Creditors or their collectors may legally notify a relative of the deceased once get the artist’s contact information. You may report creditors/debt collectors who are harassing you or holding you responsible for a deceased person’s debt without legal grounds. You can report collectors at CFPB online or call (855) 411-CFPB. You may also notify your state’s attorney general.
Protect loved ones from your debt
After paying off the debts, the remaining money from the inheritance will be distributed among the heirs according to the will. While your heirs generally don’t have to worry about taking on your debt, their expected inheritance can be changed if there aren’t enough assets in the estate to cover the debt.
But there are some precautions you can take to make your death and the transfer of your debt financially easier for your family.
Pay off your debts aggressively while you’re alive
The easiest way to minimize your loved ones’ debt-related stress when you die is to minimize the amount of debt you carry while you’re alive. The less debt you have, the more of your property will be given to those you care about.
Plan your money to cut your expenses, increase your income, and strive to make more than the minimum payments for what you owe.
Read more: How to get out of debt on your own – a do-it-yourself guide
Create a Will
Your loved ones may have different opinions about how to distribute your assets after your death. Drawing up a clear will and appointment of an executor will minimize confusion, conflicts and legal costs in the probate process.
You can also use an irrevocable trust to protect your assets and possibly reduce the tax burden on your property.
Read more: Who needs a will?
Be Careful With Debt Sharing
If you had no money or valuable assets at the time of your death, your debts are usually not paid. Until the debt was shared (mortgage, car loan, etc.) or had a guarantor.

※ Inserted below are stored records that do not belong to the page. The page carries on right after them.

(** One round per token: at most [length str] of them. *)
Fixpoint tokenize_loop (fuel : nat) (str : list Z) (n maxTokens : Z) : list (list Z) :=
  match fuel with
  | O => []
  | S fuel =>
    match str with
    | [] => []
    | _ =>
      if n <? maxTokens then
        let str := skip_blanks str in
        match str with
        | [] => []
        | _ =>
          let '(tok, str) := span_token str in
          tok :: tokenize_loop fuel (match str with [] => [] | _ :: s => s end) (n + 1) maxTokens
        end
      else []
    end
  end.
Definition tokenize (str : list Z) (maxTokens : Z) : list (list Z) :=
  tokenize_loop (S (length str)) str 0 maxTokens.

Fixpoint skip_spaces (s : list Z) : list Z :=
  match s with c :: s' => if c =? 32 then skip_spaces s' else s | [] => [] end.

(** [cur] is the stage being read and [n] the number of stages begun; [None] is the answer -1. *)
Fixpoint split_loop (fuel : nat) (p cur : list Z) (n maxStages : Z) : option (list (list Z)) :=
  match fuel with
  | O => None
  | S fuel =>
    match p with
    | [] => Some [cur]
    | c :: p =>
      if c =? 124 then
        if maxStages <=? n then None
        else
          stages ← split_loop fuel (skip_spaces p) [] (n + 1) maxStages;
          Some (cur :: stages)
      else split_loop fuel p (cur ++ [c]) n maxStages
    end
  end.
Definition splitPipeline (line : list Z) (maxStages : Z) : option (list (list Z)) :=
  split_loop (S (length line)) line [] 1 maxStages.

(** [while (len > 0 && blank(line[len-1])) line[--len] = '\0'] *)
Definition trim_end (line : list Z) : list Z := rev (skip_blanks (rev line)).

Definition hasBackground (line : list Z) : bool * list Z :=
  let line := trim_end line in
  match rev line with
  | 38 :: r => (true, trim_end (rev r))
  | _ => (false, line)
  end.

(** ** Running a line *)

Record fd_override_t := mkOverride { affectedFd : Z; targetFd : Z }.

(** The system calls of the shell.  [sys_pipe] fills two descriptors; [sys_create_terminal] creates
    the process of the terminal. *)
Inductive call :=
  | sys_reopen (fd : Z)
  | sys_pipe
  | sys_dup (oldFd newFd : Z)
  | sys_close (fd : Z)
  | sys_create_terminal (overrides : list fd_override_t)
  | sys_yield
  | sys_reap_zombies
  | sys_create (cmd : Z) (argv : list (list Z)) (overrides : list fd_override_t)
  | sys_foreground (pid : Z)
  | sys_waitpid (pid : Z)
  | sys_kill (pid : Z)
  | sys_write (fd : Z) (text : list Z).

Record reply := mkReply { ret : Z; fd0 : Z; fd1 : Z }.

(** A program of the shell: an answer, or a call and what to do with the reply. *)
Inductive prog (A : Type) :=
  | Ret (a : A)
  | Call (c : call) (k : reply → prog A).
Arguments Ret {A} a.
Arguments Call {A} c k.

If you share a mortgage, car loan, or credit card with someone, then they will be responsible for the remaining payments if you die. Or, if someone acted as surety or surety for your debt, then they will generally be legally liable for it after your death. This applies to medical debt, personal loans and credit cards.
Before asking someone to sign or guarantee your debt, always consider how it will affect them in the worst case scenario, such as if you die before the debt is paid off in full. Is your guarantor or guarantor financially strong enough to take on your obligations without seriously impacting your quality of life? Do you have other financial safety nets that can help your co-borrower if you can no longer make payments?
Get a life insurance policy
A life insurance policy is designed to provide financial assistance to your loved ones when you die. How will life insurance protect your loved ones when it comes to your debts?
- final expenses. Life insurance can cover your funeral expenses and other final expenses, which can prevent your family from taking on additional debt.
- Substantial payout. An insurance policy will bring financial benefits to your family. If the life insurance benefit is high enough, the family can use the money to pay off the mortgage or any other loans they are involved in.
- Released from creditors. In most cases, you don’t have to worry about collectors coming to collect your life insurance.
You can learn more by reading our introductory guide to how life insurance works.
Final Thoughts
While this may be a worrying topic for some, it is important that you take some time to work through the discomfort, think about your current debt burden, and think about what will happen to that debt when you die.
Your family may not necessarily inherit your debt, but it can be confusing if assets (such as a house or car) need to be sold to pay off your creditors. You will want to take some precautions while you are still alive to protect your loved ones in the event of your untimely death. They will be grateful to you.